Aurait-on pu, au début de l’occupation, trouver une coopération loyale dans le clergé et dans le Centre catholique ? Aurait-on pu aider les pays rhénans, sans chercher à les détacher de l’Allemagne, à se délivrer de la souveraineté prussienne qui pèse sur une grande partie d’entre eux depuis 1815, et de l’hégémonie prussienne qui pèse sur tous depuis 1871 ? Aurait-on pu, en un mot, aider l’Allemagne rhénane à prendre dans les affaires de l’Empire sa juste part de direction, et faire à son profit et en faveur de la paix générale, la même révolution d’influence, que la Bavière accomplit en ce moment contre nous et au profit de la revanche ? — Ce n’est pas ici le lieu de l’examiner. Mais il faut bien dire un mot de la situation actuelle et de la politique présente de la France, puisque l’exposition que nous allions inaugurer à Biebrich était un trait de cette politique.

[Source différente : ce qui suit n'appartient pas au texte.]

(* ===== verification/Isolation.v ===== *)
(** * Routes and sessions together

    What dispatching relies on from whoever keeps the agents' sessions, as a
    class; what dispatching then promises, proved against the class; the
    registry as its instance; and the two composed with the edge's
    configuration: a request only ever touches agents its route names. *)

From S2P Require Import Prelude GoStrings IO Route Registry Balance Tunnel Config Obs Edge Lifecycle.
From S2P Require Import Dispatch.
#[local] Open Scope Z_scope.

(** ** The interface *)

(** A keeper of sessions: its sound states, the sessions it offers for
    fingerprints (live ones, and dead ones to clean up), and what it promises of
    them. *)
Class SessionSource (S : Type) := {
  src_ok : S -> Prop;
  src_candidates : S -> list gostr -> list agentConn * list agentConn;
  src_holds : S -> agentConn -> Prop;
  src_live : S -> agentConn -> Prop;
  src_named : forall s fps c, src_ok s ->
    c ∈ (src_candidates s fps).1 \/ c ∈ (src_candidates s fps).2 -> c_fp c ∈ fps /\ src_holds s c;
  src_fresh : forall s fps c, c ∈ (src_candidates s fps).1 -> src_live s c;
}.

(** ** What dispatching does with it *)

(** The session an effect acts on. *)
Definition session_of (x : effect) : option agentConn :=
  match x with
  | Reserve c | Release c | CloseStream c | Evict c | Retire c | CoolFor c _ | Warm c _ | Try c _ | SendPreamble c | SendHead c => Some c
  | Failure _ | AgentWait => None
  end.

Section within.
Context (P Q : agentConn -> Prop).

(** Effects only on sessions with [P]. *)
Definition within (l : list effect) : Prop := Forall (fun x => forall c, session_of x = Some c -> P c) l.

Lemma within_app l1 l2 : within (l1 ++ l2) <-> within l1 /\ within l2.
Proof. apply Forall_app. Qed.

Lemma within_evict ds : Forall P ds -> within (map Evict ds).
Proof. unfold within. rewrite Forall_map. intros H. eapply Forall_impl; [exact H|]. by intros c Hc ? [= <-]. Qed.

Lemma within_one c l : P c -> Forall (fun x => session_of x = Some c) l -> within l.
Proof. intros Hc Hl. eapply Forall_impl; [exact Hl|]. intros x Hx d Hd. congruence. Qed.

Lemma tryAgent_one c a : Forall (fun x => session_of x = Some c) (tryAgent c a).2.
Proof. unfold tryAgent, fail, stalledAfter. repeat case_match; simplify_eq/=; repeat constructor; repeat case_match; repeat constructor. Qed.

(** The candidates of every look have [P], the live ones [Q] too. *)
Definition offers (env : once_env) : Prop :=
  forall k, Forall (fun c => P c /\ Q c) (o_cands env k).1 /\ Forall P (o_cands env k).2.

Lemma untried_within env k tried cands l : offers env -> untried env k tried = (cands, l) -> Forall (fun c => P c /\ Q c) cands /\ within l.
Proof.
  intros Ho. unfold untried. destruct (o_cands env k) as [live dead] eqn:E. intros [= <- <-].
  destruct (Ho k) as [Hl Hd]. rewrite E in Hl, Hd. split; [|by apply within_evict].
  rewrite Forall_forall in *. intros c Hc. apply Hl. apply list_elem_of_In, filter_In in Hc as [Hc _]. by apply list_elem_of_In.
Qed.

Lemma attempt_wait_within env k c cands tried n w aw cands' l : offers env -> Forall (fun c => P c /\ Q c) cands ->
  attempt_wait env k c cands tried n w = (aw, cands', l) -> Forall (fun c => P c /\ Q c) cands' /\ within l.
Proof.
  intros Ho Hc. unfold attempt_wait. destruct (_ && _); [|intros [= <- <- <-]; split; [done|constructor]].
  destruct (1 <? n); [|intros [= <- <- <-]; split; [done|constructor]].
  destruct (untried env (S k) tried) as [fresh l0] eqn:Eu. destruct (untried_within _ _ _ _ _ Ho Eu) as [Hf Hl].
  destruct fresh; intros [= <- <- <-]; (split; [|done]); [done|]. by apply Forall_app.
Qed.

Lemma once_loop_within balance env fuel k cands tried a u w l : offers env -> Forall (fun c => P c /\ Q c) cands ->
  once_loop balance env fuel k cands tried a u = Some (w, l) -> within l /\ forall c, w = Dispatched c -> P c /\ Q c.
Proof.
  intros Ho. revert k cands tried a u l; induction fuel as [|fuel IH]; intros k cands tried a u l Hc; [done|]. cbn [once_loop].
  assert (Hstop : forall l0, within l0 -> (if u =? a then Some (noAgentWhy, l0) else Some (StreamError, l0 ++ [Failure ReasonStreamError])) = Some (w, l) ->
    within l /\ forall c, w = Dispatched c -> P c /\ Q c).
  { intros l0 Hl0. destruct (u =? a); intros [= <- <-]; (split; [|done]); [done|]. apply within_app. split; [done|]. by repeat constructor. }
  destruct (_ <=? 0); [apply (Hstop []); constructor|].
  unfold pickReserve. destruct (pick _ _ _ _ _) as [[c tried']|] eqn:Ep.
  - destruct (pick_fresh _ _ _ _ _ _ _ Ep) as (Hin & _ & _).
    assert (HPQ : P c /\ Q c) by (rewrite Forall_forall in Hc; by apply Hc).
    destruct (attempt_wait _ _ _ _ _ _ _) as [[aw cands'] l2] eqn:Ea.
    destruct (attempt_wait_within _ _ _ _ _ _ _ _ _ _ Ho Hc Ea) as [Hc' Hl2].
    pose proof (tryAgent_one c (o_answers env k)) as Ht. destruct (tryAgent c (o_answers env k)) as [o l3].
    assert (Hl : within ([Reserve c] ++ l2 ++ Try c aw :: l3)).
    { apply within_app. split; [apply (within_one c); [apply HPQ|by repeat constructor]|]. apply within_app. split; [done|].
      apply (within_one c); [apply HPQ|]. by constructor. }
    assert (Hrec : forall a u, (once_loop balance env fuel (S k) cands' tried' a u ≫= λ '(w, l'), Some (w, ([Reserve c] ++ l2 ++ Try c aw :: l3) ++ l')) = Some (w, l) ->
      within l /\ forall c, w = Dispatched c -> P c /\ Q c).
    { intros a' u'. destruct (once_loop _ _ _ _ _ _ _ _) as [[w' l']|] eqn:El; [|done]. intros [= <- <-].
      destruct (IH _ _ _ _ _ _ Hc' El) as [Hl' Hw]. split; [|done].
      change (within ((Reserve c :: l2 ++ Try c aw :: l3) ++ l')). by apply within_app. }
    destruct o; [|apply Hrec|apply Hrec|].
    + intros [= <- <-]. split; [|by intros d [= <-]]. change (within ((Reserve c :: l2 ++ Try c aw :: l3) ++ [Warm c (cool_until (o_loads env k) c)])).
      apply within_app. split; [done|].
      apply (within_one c); [apply HPQ|by repeat constructor].
    + intros [= <- <-]. split; [|done]. change (within ((Reserve c :: l2 ++ Try c aw :: l3) ++ [Failure ReasonStreamError])).
      apply within_app. split; [done|by repeat constructor].
  - destruct (untried env (S k) tried) as [fresh l2] eqn:Eu. destruct (untried_within _ _ _ _ _ Ho Eu) as [Hf Hl2].
    destruct fresh as [|f fs]; [by apply Hstop|].
    destruct (once_loop _ _ _ _ _ _ _ _) as [[w' l']|] eqn:El; [|done]. intros [= <- <-].
    destruct (IH _ _ _ _ _ _ Hf El) as [Hl' Hw]. split; [by apply within_app|done].
Qed.

Lemma dispatchOnce_within balance env fuel w l : offers env -> dispatchOnce balance env fuel = Some (w, l) ->
  within l /\ forall c, w = Dispatched c -> P c /\ Q c.
Proof.
  intros Ho. unfold dispatchOnce. destruct (untried env 0 ∅) as [cands l0] eqn:Eu.
  destruct (untried_within _ _ _ _ _ Ho Eu) as [Hc Hl0]. destruct cands as [|c cs]; [by intros [= <- <-]|].
  destruct (negb _); [intros [= <- <-]; split; [|done]; apply within_app; split; [done|by repeat constructor]|].
  destruct (once_loop _ _ _ _ _ _ _ _) as [[w' l']|] eqn:El; [|done]. intros [= <- <-].
  destruct (once_loop_within _ _ _ _ _ _ _ _ _ _ Ho Hc El) as [Hl' Hw]. split; [by apply within_app|done].
Qed.

Lemma dispatch_loop_within balance wait env fuel j until r l : (forall j, offers (d_round env j)) ->
  dispatch_loop balance wait env fuel j until = Some (r, l) -> within l /\ forall c, r = Ok c -> P c /\ Q c.
Proof.
  intros Ho. revert j until r l; induction fuel as [|fuel IH]; intros j until r l; [done|]. cbn [dispatch_loop].
  destruct (dispatchOnce _ _ _) as [[w l1]|] eqn:Eo; [|done]. cbn [mbind option_bind].
  destruct (dispatchOnce_within _ _ _ _ _ (Ho j) Eo) as [Hl1 Hw].
  assert (Hwait : forall (o : option (result refusal agentConn * list effect)) (l2 : list effect), within l2 ->
    o = Some (r, l) ->
    o = Some (Err noAgent, l1 ++ l2 ++ [Failure ReasonNoAgent]) \/
    (exists u, o = ('(r, l3) ← dispatch_loop balance wait env fuel (S j) u; Some (r, l1 ++ l2 ++ l3))) ->
    within l /\ forall c, r = Ok c -> P c /\ Q c).
  { intros o l2 Hl2 Ho1 [Ho2|[u Ho2]]; rewrite Ho2 in Ho1; clear Ho2.
    - injection Ho1 as <- <-. split; [|done]. rewrite !within_app. split_and!; [done|done|by repeat constructor].
    - destruct (dispatch_loop _ _ _ _ _ _) as [[r3 l3]|] eqn:Er; [|done]. injection Ho1 as -> <-.
      destruct (IH _ _ _ _ Er) as [Hl3 Hr]. split; [|done]. by rewrite !within_app. }
  assert (Hagain : forall x, (let clock := d_clock env j in
      let '(until, l2) := match until with
        | None => if 0 <? wait then (Some (clock + wait), [AgentWait]) else (None, [])
        | Some u => (Some u, []) end in
      let left := match until with Some u => u - clock | None => 0 end in
      let refuse := Some (Err noAgent, l1 ++ l2 ++ [Failure ReasonNoAgent]) in
      if 0 <? left then match d_wake env j with
        | WakeJoined | WakeTimer => '(r, l3) ← dispatch_loop balance wait env fuel (S j) until; Some (r, l1 ++ l2 ++ l3)
        | WakeCtx | WakeStopping => refuse end
      else refuse) = x -> x = Some (r, l) -> within l /\ forall c, r = Ok c -> P c /\ Q c).
  { intros x <- Hx. assert (Hn : within []) by constructor. assert (Hw1 : within [AgentWait]) by (by repeat constructor).
    destruct until as [u|]; [|destruct (0 <? wait)]; cbv zeta beta iota in Hx;
      [apply (Hwait _ [] Hn Hx)|apply (Hwait _ _ Hw1 Hx)|apply (Hwait _ [] Hn Hx)];
      destruct (0 <? _); try destruct (d_wake env j); eauto. }
  destruct w as [c| | | | |]; try (by eapply Hagain); intros [= <- <-]; (split; [done|]); [|done..].
  intros d [= <-]. by apply Hw.
Qed.
End within.

(** ** Dispatching from a source *)

Section client.
Context {S : Type} `{SessionSource S} (fps : list gostr) (looks : nat -> nat -> S).

(** The rounds look at sound states of the source. *)
Definition fed (env : dispatch_env) : Prop :=
  forall j k, src_ok (looks j k) /\ o_cands (d_round env j) k = src_candidates (looks j k) fps.

Definition held_at (c : agentConn) : Prop := c_fp c ∈ fps /\ exists j k, src_holds (looks j k) c.
Definition live_at (c : agentConn) : Prop := exists j k, src_live (looks j k) c.

Lemma fed_offers env j : fed env -> offers held_at live_at (d_round env j).
Proof.
  intros Hf k. destruct (Hf j k) as [Hok ->].
  assert (Hheld : forall c, c ∈ (src_candidates (looks j k) fps).1 \/ c ∈ (src_candidates (looks j k) fps).2 -> held_at c).
  { intros c Hc. destruct (src_named _ _ _ Hok Hc). split; eauto. }
  split; apply Forall_forall; intros c Hc; [|by apply Hheld; right].
  split; [by apply Hheld; left|]. exists j, k. by eapply src_fresh.
Qed.

(** Whatever keeps the sessions, dispatching acts only on sessions it held for
    the route, and hands out one that was live when it was looked at. *)
Lemma dispatch_within_source balance wait env fuel r l : fed env -> dispatch balance wait env fuel = Some (r, l) ->
  within held_at l /\ forall c, r = Ok c -> held_at c /\ live_at c.
Proof. intros Hf. apply dispatch_loop_within. intros j. by apply fed_offers. Qed.
End client.

(** ** The registry as the source *)

#[export] Instance registry_source : SessionSource world.
Proof.
  refine (Build_SessionSource world (fun w => reg_inv (Registry.w_reg w))
    (fun w fps => candidates (isClosed w) fps (Registry.w_reg w))
    (fun w c => c ∈ pool (Registry.w_reg w) (c_fp c)) (fun w c => isClosed w (c_sess c) = false) _ _).
  - intros w fps c Hinv Hc.
    assert (Hin : In c (flat_map (pool (Registry.w_reg w)) fps)).
    { unfold candidates in Hc. cbn [fst snd] in Hc. by destruct Hc as [Hc|Hc]; apply list_elem_of_In, filter_In in Hc as [Hc _]. }
    apply in_flat_map in Hin as (fp & Hfp%list_elem_of_In & Hp%list_elem_of_In).
    destruct (inv_pool_elem _ _ _ Hinv Hp) as [-> _]. done.
  - intros w fps c Hc. unfold candidates in Hc. cbn [fst] in Hc.
    apply list_elem_of_In, filter_In in Hc as [_ Hc]. by apply negb_true_iff.
Defined.

(** ** With the configuration *)

(** [C3] Requests stay on their route: on an edge built from a validated
    configuration, whatever agents connect, leave or are refused meanwhile, a
    request for a host is dispatched only over sessions whose certificate the
    configured route that covers the host names; every session it reserves,
    tries, sends the request to, cools down or evicts is such a session, pooled
    in the registry when it was looked up and on the edge's allow-list; and the
    one that is handed the request was open then. *)
Theorem request_stays_on_route `{Unicode} `{Net} (c : EdgeConfig) (m : option (option gostr)) (st st' : State) (e : edge)
    (host : gostr) (er : edge_route) (looks : nat -> nat -> world) (balance : gostr) (wait : Z) (env : dispatch_env) (fuel : nat)
    (r : result refusal agentConn) (l : list effect)
    (Hv : Validate c = Ok tt) (Hn : Lifecycle.New c m st = Some (e, st')) (Hm : Match (e_routes e) host = Some er)
    (Hreach : forall j k, rtc Registry.step (Registry.initial (shared (e_reg e))) (looks j k))
    (Henv : forall j k, o_cands (d_round env j) k = candidates (isClosed (looks j k)) (er_fps er) (Registry.w_reg (looks j k)))
    (Hd : dispatch balance wait env fuel = Some (r, l)) :
  exists route, route ∈ Routes c /\ covers (classify (r_Host route)) (Normalize host) = true /\
    (forall x s, x ∈ l -> session_of x = Some s ->
       c_fp s ∈ Fingerprints route /\ c_fp s ∈ e_allowed e /\ exists j k, s ∈ pool (Registry.w_reg (looks j k)) (c_fp s)) /\
    (forall s, r = Ok s -> c_fp s ∈ Fingerprints route /\ exists j k, isClosed (looks j k) (c_sess s) = false).
Proof.
  unfold Lifecycle.New in Hn. destruct m as [leaf|]; [|done]. injection Hn as <- <-. cbn [e_routes e_allowed e_reg shared] in *.
  apply match_sound in Hm as (en & (Hin & Hcov & _) & <-). apply list_elem_of_fmap in Hin as (route & -> & Hr).
  cbn [Pattern Value route_of er_fps] in *. exists route. split_and!; [done|done|..].
  all: destruct (dispatch_within_source (Fingerprints route) looks balance wait env fuel r l) as [Hw Hs]; [|done|].
  - intros j k. split; [|apply Henv]. by apply (reg_steps_inv _ _ (Hreach j k)), Registry.initial_inv.
  - intros x s Hx Hsx. unfold within in Hw. rewrite Forall_forall in Hw. destruct (Hw x Hx s Hsx) as (Hfp & j & k & Hp).
    split_and!; [done|apply AllowedFingerprints_elem; by exists route|by exists j, k].
  - intros j k. split; [|apply Henv]. by apply (reg_steps_inv _ _ (Hreach j k)), Registry.initial_inv.
  - intros s Hrs. by destruct (Hs s Hrs) as [[Hfp _] Hlive].
Qed.

(** ** Witnesses *)

Module IsolationWitness.
#[local] Existing Instance ascii_only.
#[local] Existing Instance ConfigWitness.no_net.

(** The edge of [LifecycleWitness], one agent connected, and a request that it
    takes. *)
Definition look : world := RegistryWitness.w1.
Definition once : once_env :=
  mkOnce 0 (fun k => Z.of_nat k) (fun _ => candidates (isClosed look) [RegistryWitness.fpA] (Registry.w_reg look))
    (fun _ => DispatchWitness.calm) (fun _ => DispatchWitness.takes) true 0.
Definition the_env : dispatch_env := mkDispatch (fun _ => once) (fun _ => 10%nat) (fun j => Z.of_nat j) (fun _ => WakeJoined).
Definition route_a : edge_route := route_of (ConfigWitness.mkroute "a.example" "SHA256:A").

Lemma request_stays_on_route_witness :
  exists route, route ∈ Routes ConfigWitness.c1 /\ c_fp RegistryWitness.c1 ∈ Fingerprints route.
Proof.
  destruct (request_stays_on_route ConfigWitness.c1 (Some None) (NewState (bs "edge") 0) LifecycleWitness.built.2 LifecycleWitness.built.1
    (bs "a.example") route_a (fun _ _ => look) BalanceRoundRobin second the_env 5 (Ok RegistryWitness.c1)
    [Reserve RegistryWitness.c1; Try RegistryWitness.c1 (2 * acceptWait); SendHead RegistryWitness.c1; Warm RegistryWitness.c1 0])
    as (route & Hin & _ & _ & Hr).
  - vm_compute. reflexivity.
  - reflexivity.
  - vm_compute. reflexivity.
  - intros _ _. exact RegistryWitness.reach1.
  - reflexivity.
  - vm_compute. reflexivity.
  - exists route. split; [exact Hin|exact (proj1 (Hr _ eq_refl))].
Defined.
End IsolationWitness.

La population rhénane n’a aucune hostilité contre nous : voilà le premier fait. Il n’y a aucune raison de ne pas la croire loyalement allemande, mais cette loyauté s’accommode avec un caractère facile à gouverner, un esprit de sérieux et de discipline, et le goût des travaux de la paix. Entre cette population et les Français se rétabliraient sans aucun doute les relations qui sont la vraie tradition de ce pays. Mais, d’autre part, cette population est très jalousement surveillée par le reste de l’Allemagne et en particulier par la Prusse. Elle craint les listes noires, les vengeances, les représailles. Et nous sommes au milieu d’elle comme des hôtes compromettants.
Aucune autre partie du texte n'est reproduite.